Barkeep is trying to catch Bomber, but our instinct is that this cannot be done, because Bomber already knows everything Barkeep is going to do–after all, he was Barkeep, and he has a good memory. But it does not work quite like that. As we saw in Looper, the notion of the future self knowing what the past self does has an inherent flaw, which here is that the past self is reacting to the future self and so the information is changing.
Let us look at the complicated one, the thwarted bombing. In the original history there was no bombing, because Bomber did not exist; we go through quite a bit of alteration and reconstruction before we get Bomber, but eventually Bomber sets that bomb.
We see only one version of those events, although we see it from two different perspectives; there are quite a few other versions of them. As noted, in the original history there was no bomb, no explosion; in the history we see (twice), John arrives to disarm the bomb, gets in a firefight with Bomber, prevents the bomb from doing its intended damage but suffers the injuries from being caught in its incendiary blast. We ask ourselves how John knew there was a bomb there, and there is really only one possible answer: there was a history of the world in which the bomb exploded, killing some unreported number of people. In that sense, John is not preventing a bombing but rather undoing one. This is perhaps the inherent problem with police time travel stories: if the crime did not happen, it cannot be prevented, and if it did happen and you prevent it, it did not happen. Barring some application of the misunderstanding of Niven’s Law, temporal police agencies fail.
There is, though, another problem. There is probably a twenty to thirty year age difference between John and Bomber. We know that John was two weeks old in 1945 and was removed from time in 1970, making him twenty-five years old. We know that he had an illustrious career. It is not clear when the mission to prevent the bombing occurred. On the one hand it seems as if it was the first mission on which he was sent, while on the other hand it seems that after the reconstructive surgery which followed it there was much talk about how many trips he had already made and that he was about to launch his final mission. Yet the last time we see Barkeep he was certain he would never become Bomber, and Bomber had a significant career, probably spanning quite a few years itself. The minimum gap we could imagine is about five years, and twenty is considerably more plausible. Let us settle for ten, for the sake of discussion.
Bomber sets the bomb in 1970, and it destroys whatever was targeted. No one arrives to stop it. Then at some point John is detailed to attempt to prevent this bombing, and he arrives. There is no reason to suppose that Bomber waited for him, and therefore John will successfully disarm the bomb. The Bomber who planted this bomb did not know John would do this, because he never was that version of John. It will take this John ten years to become that Bomber–then that Bomber will know that that John defused that bomb, and will stay to prevent that. He will get in a gun battle with John, and flee just before the bomb detonates, giving John sufficient time to remove it from the target but insufficient to contain it. John is caught in the blast, and badly burned. He finds his violin case, and returns to headquarters.
Note that Barkeep is not there. Barkeep has no reason to be there–in his memory, he removed the bomb and contained it, and there was no sign of Barkeep. It will be a couple of years before the version of John who remembers being caught in the blast becomes Barkeep, and makes the trip to attempt to catch Bomber at the scene.
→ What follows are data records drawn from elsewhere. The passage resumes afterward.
(** * Colour-perception quiz (script.js): conversions and scoring

    A shallow embedding of the computational core of [script.js]:
    [hexToRgb], [rgbToHsl], the hex-formatting half of
    [generateRandomColor] and [calculateScore]; then of the rest of
    [generateRandomColor], of [setupQuestions] and of the event handlers
    as functions on a record of what they read and write on the page.

    JavaScript Numbers are IEEE 754 binary64 values; they are embedded as
    Rocq's primitive [float], whose operations are the binary64 ones
    (round to nearest, ties to even).  Integers that the program obtains
    from bitwise operators or from [Math.floor] are Numbers with an
    integral value: they are carried as [Z] and injected into binary64
    with [Number_of_Z] where floating-point arithmetic consumes them.
    Strings are sequences of code units below 256 ([string]). *)

From Stdlib Require Import ZArith List Bool Ascii String Floats Lia.
From Stdlib Require Import DecimalString.
From Stdlib Require Import Permutation.
Import ListNotations.

Local Open Scope string_scope.
Local Open Scope Z_scope.

(* ================================================================= *)
(** ** The JavaScript primitives the program uses *)

Module JS.

Definition Number := float.

(** 𝔽(z): the Number value for the mathematical integer [z] (rounded
    to nearest, ties to even; exact when |z| < 2^53). *)
Definition Number_of_Z (z : Z) : Number :=
  SF2Prim (binary_normalize prec emax z 0 false).

(** truncate(ℝ(x)) for a finite [x]; [None] for NaN, +∞ and -∞. *)
Definition truncate (x : Number) : option Z :=
  match Prim2SF x with
  | S754_zero _ => Some 0
  | S754_finite s m e =>
      let mag := if 0 <=? e then Zpos m * 2 ^ e else Zpos m / 2 ^ (- e) in
      Some (if s then - mag else mag)
  | S754_infinity _ | S754_nan => None
  end.

(** ToInt32: NaN, the zeros and the infinities go to 0; a finite value
    is truncated and wrapped modulo 2^32 into [-2^31, 2^31). *)
Definition ToInt32 (x : Number) : Z :=
  match truncate x with
  | None => 0
  | Some int =>
      let int32bit := int mod 2 ^ 32 in
      if 2 ^ 31 <=? int32bit then int32bit - 2 ^ 32 else int32bit
  end.

(** [x >> n]: ToInt32 of the left operand, sign-propagating shift by the
    low five bits of the count. *)
Definition sar (x : Number) (n : Z) : Z := Z.shiftr (ToInt32 x) (n mod 32).

(** [x & y] on two int32 values (the results of [>>] and of ToInt32). *)
Definition bitand (x y : Z) : Z := Z.land x y.

(** *** Strings *)

Definition code (c : ascii) : Z := Z.of_nat (nat_of_ascii c).

(** [s.slice(start)] for a non-negative [start]. *)
Fixpoint slice (s : string) (start : nat) {struct start} : string :=
  match start, s with
  | O, _ => s
  | S n, String _ s' => slice s' n
  | S _, EmptyString => EmptyString
  end.

(** WhiteSpace and LineTerminator code units below 256: TAB, LF, VT, FF,
    CR, SP and NBSP. *)
Definition is_white_space (c : ascii) : bool :=
  let n := code c in
  ((9 <=? n) && (n <=? 13)) || (n =? 32) || (n =? 160).

Fixpoint trim_start (s : string) : string :=
  match s with
  | String c s' => if is_white_space c then trim_start s' else s
  | EmptyString => EmptyString
  end.

(** The value of a digit character: 0-9, then a-z and A-Z for 10..35. *)
Definition digit_value (c : ascii) : option Z :=
  let n := code c in
  if (48 <=? n) && (n <=? 57) then Some (n - 48)
  else if (97 <=? n) && (n <=? 122) then Some (n - 87)
  else if (65 <=? n) && (n <=? 90) then Some (n - 55)
  else None.
(** X2. [prepareContext] throws ["Unsupported event type: <name>"] exactly
    when the event name is none of the five names of the [switch]; for
    those five names it never throws that message. *)
Theorem prepareContext_unsupported_event_type
    (context : ParsedGitHubContext.t) (claudeCommentId : string)
    (defaultBranch claudeBranch : option string) :
  prepareContext context claudeCommentId defaultBranch claudeBranch
  = Throw ("Unsupported event type: " ++ ParsedGitHubContext.eventName context)
  <-> ~ In (ParsedGitHubContext.eventName context) knownEventNames.
Proof.
  rewrite prepareContext_Throw_inv. split.
  - intros H Hin. unfold knownEventNames in Hin. simpl in Hin.
    unfold eventDataOf in H.
    rewrite truthy_prNumberOf, truthy_issueNumberOf in H.
    repeat (destruct Hin as [Hin | Hin];
            [rewrite <- Hin in H; cbn [String.eqb Ascii.eqb Bool.eqb] in H|]);
      try contradiction;
      repeat (match type of H with
              | (if negb ?c then _ else _) = _ =>
                  let E := fresh "E" in destruct c eqn:E; cbn [negb] in H
              | (if ?c then _ else _) = _ =>
                  let E := fresh "E" in destruct c eqn:E
              end; cbv beta iota in H; try discriminate H).
  - intros Hn. unfold eventDataOf.
    rewrite !(eqb_false_of_not_In _ _ _ Hn) by (simpl; tauto). reflexivity.
Qed.

(** Witness for X2: a [push] event. *)
Lemma prepareContext_unsupported_event_type_witness :
  prepareContext (rawContext "push" None false 7 Payload.PullRequest) "99" None None
  = Throw "Unsupported event type: push".
Proof.
  apply (proj2 (prepareContext_unsupported_event_type
                  (rawContext "push" None false 7 Payload.PullRequest) "99" None None)).
  simpl. intros [H | [H | [H | [H | [H | []]]]]]; discriminate H.
Defined.

(** X3. For the event [issues]: without an action the error is
    ["GITHUB_EVENT_ACTION is required for issues event"]; an action other
    than [assigned] and [opened] never yields a result, and once the number
    and both branches are there the error is
    ["Unsupported issue action: <action>"]. *)
Theorem prepareContext_issues_action
    (context : ParsedGitHubContext.t) (claudeCommentId : string)
    (defaultBranch claudeBranch : option string) :
  ParsedGitHubContext.eventName context = "issues" ->
  (JS.truthy (ParsedGitHubContext.eventAction context) = false ->
   prepareContext context claudeCommentId defaultBranch claudeBranch
   = Throw "GITHUB_EVENT_ACTION is required for issues event")
  /\ (forall action,
        ParsedGitHubContext.eventAction context = Some action ->
        action <> EmptyString -> action <> "assigned" -> action <> "opened" ->
        (ParsedGitHubContext.isPR context = false ->
         JS.truthy defaultBranch = true -> JS.truthy claudeBranch = true ->
         prepareContext context claudeCommentId defaultBranch claudeBranch
         = Throw ("Unsupported issue action: " ++ action))
        /\ forall prepared,
             prepareContext context claudeCommentId defaultBranch claudeBranch
             <> Ok prepared).
Proof.
  intros Hname. split.
  - intros Hact. apply prepareContext_Throw_inv. unfold eventDataOf.
    rewrite Hname, Hact. reflexivity.
  - intros action Hsome Hne Hna Hno.
    assert (Ht : JS.truthy (ParsedGitHubContext.eventAction context) = true)
      by (rewrite Hsome; now apply truthy_Some).
    assert (Ha : JS.strict_eq (ParsedGitHubContext.eventAction context) "assigned"
                 = false)
      by (rewrite Hsome; now apply String.eqb_neq).
    assert (Ho : JS.strict_eq (ParsedGitHubContext.eventAction context) "opened"
                 = false)
      by (rewrite Hsome; now apply String.eqb_neq).
    split.
    + intros Hpr Hdb Hcb. apply prepareContext_Throw_inv. unfold eventDataOf.
      rewrite truthy_issueNumberOf, Hname, Ht, Hpr, Hdb, Hcb, Ha, Ho, Hsome.
      reflexivity.
    + intros prepared Hp. apply prepareContext_Ok_inv in Hp as [e [He _]].
      unfold eventDataOf in He.
      rewrite truthy_issueNumberOf, Hname, Ht, Ha, Ho in He.
      cbn [String.eqb Ascii.eqb Bool.eqb negb] in He.
      repeat (match type of He with
              | (if negb ?c then _ else _) = _ =>
                  let E := fresh "E" in destruct c eqn:E; cbn [negb] in He
              | (if ?c then _ else _) = _ =>
                  let E := fresh "E" in destruct c eqn:E
              end; cbv beta iota in He; try discriminate He).
Qed.

(** Witness for X3: an issue that was closed. *)
Lemma prepareContext_issues_action_witness :
  prepareContext (rawContext "issues" (Some "closed") false 7 (Payload.Issues "alice"))
    "99" (Some "main") (Some "claude/issue-7")
  = Throw "Unsupported issue action: closed".
Proof.
  refine (proj1 (proj2 (prepareContext_issues_action
            (rawContext "issues" (Some "closed") false 7 (Payload.Issues "alice"))
            "99" (Some "main") (Some "claude/issue-7") eq_refl)
            "closed" eq_refl _ _ _) eq_refl eq_refl eq_refl); discriminate.
Defined.

(** X4. The four guards on the PR flag and the two number checks inside the
    [issue_comment] case never fire: whenever one of them would, an
    earlier check on the same number has thrown already, so none of their
    six messages is ever the error of [prepareContext]. *)
Theorem prepareContext_flag_guards_never_fire
    (context : ParsedGitHubContext.t) (claudeCommentId : string)
    (defaultBranch claudeBranch : option string) (m : string) :
  In m flagGuardMessages ->
  prepareContext context claudeCommentId defaultBranch claudeBranch <> Throw m.
Proof.
  intros Hin H. apply prepareContext_Throw_inv in H.
  unfold eventDataOf in H.
  rewrite truthy_prNumberOf, truthy_issueNumberOf, ?negb_involutive in H.
  unfold flagGuardMessages in Hin. simpl in Hin.
  repeat (match type of H with
          | (if negb ?c then _ else _) = _ =>
              let E := fresh "E" in destruct c eqn:E; cbn [negb] in H
          | (if ?c then _ else _) = _ =>
              let E := fresh "E" in destruct c eqn:E
          end; cbv beta iota in H; try discriminate H);
    injection H as H;
    repeat (destruct Hin as [Hin | Hin]; [rewrite <- Hin in H; discriminate H|]);
    contradiction.
Qed.

(** Witness for X4: a review comment outside a pull request is reported as
    a missing PR number, not as a wrong flag. *)
Lemma prepareContext_flag_guards_never_fire_witness :
  prepareContext
    (rawContext "pull_request_review_comment" (Some "created") false 12
       (Payload.PullRequestReviewComment sampleComment)) "99" None None
  <> Throw "IS_PR must be true for pull_request_review_comment event".
Proof.
  apply prepareContext_flag_guards_never_fire. simpl. tauto.
Defined.



Lemma spread_if_truthy_eq (o : option string) :
  JS.truthy o = true -> JS.spread_if o = o.
Proof. unfold JS.spread_if. now intros ->. Qed.

(** X6. A successful [prepareContext] keeps the event name, puts the same
    Claude branch in the event data and in the common fields, and carries
    each of the two branch names exactly when it was given and not
    empty. *)
Theorem prepareContext_branches_and_name
    (context : ParsedGitHubContext.t) (claudeCommentId : string)
    (defaultBranch claudeBranch : option string) (prepared : PreparedContext.t) :
  prepareContext context claudeCommentId defaultBranch claudeBranch = Ok prepared ->
  let e := PreparedContext.eventData prepared in
  EventData.eventName e = ParsedGitHubContext.eventName context
  /\ EventData.claudeBranch e = PreparedContext.claudeBranch prepared
  /\ PresentIffNonEmpty claudeBranch (EventData.claudeBranch e)
  /\ PresentIffNonEmpty defaultBranch (EventData.defaultBranch e).
Proof.
  intros H e. subst e. apply prepareContext_Ok_inv in H as [e [H ->]].
  cbn [PreparedContext.spread PreparedContext.eventData PreparedContext.claudeBranch
       commonFieldsOf CommonFields.claudeBranch].
  ok_paths H;
    cbn [EventData.eventName EventData.claudeBranch EventData.defaultBranch];
    (split; [|split; [|split]]);
    first [ symmetry; now apply String.eqb_eq
          | reflexivity
          | symmetry; now apply spread_if_truthy_eq
          | apply spread_if_spec
          | now apply truthy_PresentIffNonEmpty ].
Qed.

(** Witness for X6: the working branch of the opened issue. *)
Lemma prepareContext_branches_and_name_witness :
  EventData.claudeBranch (PreparedContext.eventData preparedIssueOpened)
  = PreparedContext.claudeBranch preparedIssueOpened.
Proof.
  exact (proj1 (proj2 (prepareContext_branches_and_name rawIssueOpened "99"
                         (Some "main") (Some "claude/fix-1") preparedIssueOpened
                         eq_refl))).
Defined.

(* ================================================================== *)
(** ** Classification and the document: errors *)
(* ================================================================== *)

Section DocumentFacts.

Context `{Collaborators}.

(** [generatePrompt], with its local values named. *)
Lemma generatePrompt_unfold
    (context : PreparedContext.t) (githubData : FetchDataResult) :
  generatePrompt context githubData
  = bind (getEventTypeAndContext context)
      (fun classified =>
         Ok (JS.if_truthy (PreparedContext.customInstructions context)
               (fun customInstructions =>
                  promptContentOf context githubData classified ++ "

カスタム指示：
" ++ customInstructions)
               (promptContentOf context githubData classified))).
Proof. reflexivity. Qed.

Lemma getEventTypeAndContext_known (envVars : PreparedContext.t) :
  In (EventData.eventName (PreparedContext.eventData envVars)) knownEventNames ->
  exists tag description,
    getEventTypeAndContext envVars
    = Ok {| eventType := tag; triggerContext := description |}
    /\ In tag categoryTags.
Proof.
  intros Hin. unfold getEventTypeAndContext. simpl in Hin.
  destruct Hin as [<- | [<- | [<- | [<- | [<- | []]]]]];
    cbn [String.eqb Ascii.eqb Bool.eqb];
    try (destruct (JS.strict_eq _ _));
    do 2 eexists; (split; [reflexivity | simpl; tauto]).
Qed.

Lemma getEventTypeAndContext_unknown (envVars : PreparedContext.t) :
  ~ In (EventData.eventName (PreparedContext.eventData envVars)) knownEventNames ->
  getEventTypeAndContext envVars = Throw "Unexpected event type".
Proof.
  intros Hn. unfold getEventTypeAndContext.
  rewrite !(eqb_false_of_not_In _ _ _ Hn) by (simpl; tauto). reflexivity.
Qed.

Lemma known_event_dec (name : string) :
  {In name knownEventNames} + {~ In name knownEventNames}.
Proof. apply in_dec, string_dec. Qed.

(** X7. [generatePrompt] throws only ["Unexpected event type"], and it does
    so exactly when the event name of the prepared context is none of the
    five known names; for the five it returns a document. *)
Theorem generatePrompt_throws_iff_unknown_event
    (context : PreparedContext.t) (githubData : FetchDataResult) :
  let name := EventData.eventName (PreparedContext.eventData context) in
  (generatePrompt context githubData = Throw "Unexpected event type"
   <-> ~ In name knownEventNames)
  /\ (getEventTypeAndContext context = Throw "Unexpected event type"
      <-> ~ In name knownEventNames)
  /\ (forall m, generatePrompt context githubData = Throw m ->
                m = "Unexpected event type")
  /\ ((exists doc, generatePrompt context githubData = Ok doc)
      <-> In name knownEventNames).
Proof.
  intros name. subst name. rewrite generatePrompt_unfold.
  destruct (known_event_dec
              (EventData.eventName (PreparedContext.eventData context)))
    as [Hin | Hn].
  - destruct (getEventTypeAndContext_known context Hin)
      as [tag [description [Hc _]]].
    rewrite Hc. cbn [bind].
    split; [|split; [|split]].
    + split; [discriminate | contradiction].
    + split; [discriminate | contradiction].
    + discriminate.
    + split; [intros _; exact Hin | intros _; eexists; reflexivity].
  - rewrite (getEventTypeAndContext_unknown context Hn). cbn [bind].
    split; [|split; [|split]].
    + split; [intros _; exact Hn | reflexivity].
    + split; [intros _; exact Hn | reflexivity].
    + intros m Hm. now injection Hm.
    + split; [intros [doc Hd]; discriminate Hd | contradiction].
Qed.
(** An iteration of the scan keeps the store consistent, when the new item
    is in the store with its status, Lost or Found, and the candidate is a
    stored item of the opposite status. *)
Lemma scanCandidate_consistent newItemId newItemData (doc : DocId * Item.t)
  (w : World) (r : Outcome (option MatchInfo.t)) (w' : World) (newItem : Item.t) :
  items w !! newItemId = Some newItem ->
  Item.status newItem = Item.status newItemData ->
  Item.status newItemData = "Lost" \/ Item.status newItemData = "Found" ->
  items w !! doc.1 = Some doc.2 ->
  Item.status doc.2 =
    (if String.eqb (Item.status newItemData) "Lost" then "Found" else "Lost") ->
  scanCandidate newItemId newItemData doc w = (r, w') ->
  consistent w -> consistent w'.
Proof.
  intros Hnew Hst Hlf Hdoc Hopp Hc (Hm & Hn & Hi).
  destruct (scanCandidate_cases _ _ _ _ _ _ Hc)
    as (Hitems & _ & [(Hms & Hns & _) | (s & Hs & Hle & Hms & Hcase)]).
  { apply (consistent_collections w); [assumption..|]. now split. }
  assert (Hne : newItemId <> doc.1).
  { intros Heq. rewrite Heq, Hdoc in Hnew. injection Hnew as <-.
    rewrite Hst in Hopp. symmetry in Hopp. now apply opposite_differs in Hopp. }
  assert (Hm' : forall id m, matches w' !! id = Some m ->
            30 <= Match.confidence_score m <= 90 /\
            In (Match.status m) matchStatuses /\
            is_Some (items w' !! Match.lost_item_id m) /\
            is_Some (items w' !! Match.found_item_id m) /\
            Match.lost_item_id m <> Match.found_item_id m).
  { intros id m. rewrite Hms, Hitems.
    destruct (decide (fresh (dom (matches w)) = id)) as [<-|Hid].
    - rewrite lookup_insert_eq. intros [= <-]. unfold newMatch.
      cbn [Match.confidence_score Match.status Match.lost_item_id Match.found_item_id].
      split; [split; [assumption|now apply confidenceScore_le_90 in Hs]|].
      split; [simpl; tauto|].
      destruct Hlf as [-> | ->]; cbn [String.eqb Ascii.eqb Bool.eqb];
        (split; [by eexists|]); (split; [by eexists|]); congruence.
    - rewrite lookup_insert_ne by assumption. apply Hm. }
  assert (Hsub : forall id, is_Some (matches w !! id) -> is_Some (matches w' !! id)).
  { intros id [m Hid]. exists m. rewrite Hms.
    rewrite lookup_insert_ne; [assumption|].
    intros <-. rewrite fresh_match_id in Hid. discriminate. }
  split; [exact Hm'|]. split; [|now rewrite Hitems].
  destruct Hcase as [(Hns & _) | (Hns & _)]; intros id n; rewrite Hns.
  - intros Hid. eapply Hsub, Hn, Hid.
  - destruct (decide (fresh (dom (notifications w)) = id)) as [<-|Hid].
    + rewrite lookup_insert_eq. intros [= <-].
      cbn [newNotification Notification.match_id]. rewrite Hms, lookup_insert_eq.
      by eexists.
    + rewrite lookup_insert_ne by assumption. intros Hl. eapply Hsub, Hn, Hl.
Qed.

Lemma scanDocs_consistent newItemId newItemData (newItem : Item.t)
  (docs : list (DocId * Item.t)) (acc : list MatchInfo.t) (w : World)
  (r : Outcome (list MatchInfo.t)) (w' : World) :
  items w !! newItemId = Some newItem ->
  Item.status newItem = Item.status newItemData ->
  Item.status newItemData = "Lost" \/ Item.status newItemData = "Found" ->
  Forall (fun doc => items w !! doc.1 = Some doc.2 /\
                     Item.status doc.2 =
                       (if String.eqb (Item.status newItemData) "Lost"
                        then "Found" else "Lost")) docs ->
  scanDocs newItemId newItemData docs acc w = (r, w') ->
  consistent w -> consistent w'.
Proof.
  intros Hnew Hst Hlf. revert acc w Hnew.
  induction docs as [|doc rest IH]; intros acc w Hnew Hdocs Hrun Hcons.
  - now injection Hrun as <- <-.
  - apply Forall_cons in Hdocs as [[Hdoc Hopp] Hrest].
    simpl in Hrun. unfold bind in Hrun.
    destruct (scanCandidate newItemId newItemData doc w) as [[pushed|e] w1] eqn:Hc.
    + pose proof (scanCandidate_consistent _ _ _ _ _ _ _ Hnew Hst Hlf Hdoc Hopp Hc Hcons)
        as Hcons1.
      destruct (scanCandidate_cases _ _ _ _ _ _ Hc) as (Hitems & _).
      eapply (IH _ w1); [now rewrite Hitems| |exact Hrun|exact Hcons1].
      eapply Forall_impl; [exact Hrest|]. intros d. now rewrite Hitems.
    + injection Hrun as <- <-.
      exact (scanCandidate_consistent _ _ _ _ _ _ _ Hnew Hst Hlf Hdoc Hopp Hc Hcons).
Qed.

Lemma generateMatches_consistent newItemId newItemData (newItem : Item.t) (w : World) :
  items w !! newItemId = Some newItem ->
  Item.status newItem = Item.status newItemData ->
  Item.status newItemData = "Lost" \/ Item.status newItemData = "Found" ->
  consistent w -> consistent (generateMatches newItemId newItemData w).2.
Proof.
  intros Hnew Hst Hlf Hcons.
  rewrite generateMatches_eq. unfold matchScan, bind. cbv zeta. rewrite queryItems_eq.
  destruct (nextFails w); [exact (consistent_sameStore _ _ (sameStore_answered w) Hcons)|].
  destruct (scanDocs newItemId newItemData (candidates newItemData w) [] (answered w))
    as [r w'] eqn:Hrun.
  assert (Hc : consistent w').
  { apply (scanDocs_consistent newItemId newItemData newItem
             (candidates newItemData w) [] (answered w) r w' Hnew Hst Hlf);
      [|exact Hrun|exact (consistent_sameStore _ _ (sameStore_answered w) Hcons)].
    apply Forall_forall. intros doc Hdoc.
    apply candidates_spec in Hdoc as (H1 & _ & H3). now split. }
  now destruct r.
Qed.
That is also when Barkeep gives the violin case to John, changing another detail–but it must be a token gesture, because John must have reached it on his own in order for Barkeep to be there at all. That means that that Barkeep will now become the future Bomber, who will also remember that Barkeep was there.
Note that this is unlike Next, in which Cadillac’s knowledge enabled him to dodge bullets and blows and evade pursuit: Bomber does not know what will happen, only what happened when he was that age, and as he changes his actions in response to his memory, his younger selves change what they do to counter the new actions.
It is remarkable that he does not get caught–but perhaps he does, because in the next iteration of history he would know what he did wrong and be able to avoid making that mistake again. On the other hand, doing it right erases the knowledge of what happened when he did it wrong, so ultimately it has to stabilize into one version of events that are good enough, the version we see.